DATA IN THIS EXERCISE:

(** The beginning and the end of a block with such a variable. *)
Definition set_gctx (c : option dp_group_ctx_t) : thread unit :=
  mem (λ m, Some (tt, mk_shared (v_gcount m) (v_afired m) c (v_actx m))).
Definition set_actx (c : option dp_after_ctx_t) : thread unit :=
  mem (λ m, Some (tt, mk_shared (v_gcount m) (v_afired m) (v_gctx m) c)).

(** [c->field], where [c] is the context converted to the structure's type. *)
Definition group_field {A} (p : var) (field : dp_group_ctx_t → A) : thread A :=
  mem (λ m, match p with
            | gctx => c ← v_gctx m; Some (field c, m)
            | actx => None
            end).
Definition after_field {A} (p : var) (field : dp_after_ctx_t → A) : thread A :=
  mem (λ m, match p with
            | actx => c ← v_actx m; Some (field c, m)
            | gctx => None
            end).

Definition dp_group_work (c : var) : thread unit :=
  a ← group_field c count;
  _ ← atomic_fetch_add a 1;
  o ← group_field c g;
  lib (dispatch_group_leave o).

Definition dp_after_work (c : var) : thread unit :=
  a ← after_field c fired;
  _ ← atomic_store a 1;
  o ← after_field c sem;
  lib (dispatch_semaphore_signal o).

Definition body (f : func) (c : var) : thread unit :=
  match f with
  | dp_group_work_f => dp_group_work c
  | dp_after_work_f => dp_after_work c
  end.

ABOUT THIS EXERCISE: Write out exactly the lines that begin at the one containing "actx => None" and continue through the last line of the data, and only those.

WRITTEN ANSWER:
            | actx => None
            end).
Definition after_field {A} (p : var) (field : dp_after_ctx_t → A) : thread A :=
  mem (λ m, match p with
            | actx => c ← v_actx m; Some (field c, m)
            | gctx => None
            end).

Definition dp_group_work (c : var) : thread unit :=
  a ← group_field c count;
  _ ← atomic_fetch_add a 1;
  o ← group_field c g;
  lib (dispatch_group_leave o).

Definition dp_after_work (c : var) : thread unit :=
  a ← after_field c fired;
  _ ← atomic_store a 1;
  o ← after_field c sem;
  lib (dispatch_semaphore_signal o).

Definition body (f : func) (c : var) : thread unit :=
  match f with
  | dp_group_work_f => dp_group_work c
  | dp_after_work_f => dp_after_work c
  end.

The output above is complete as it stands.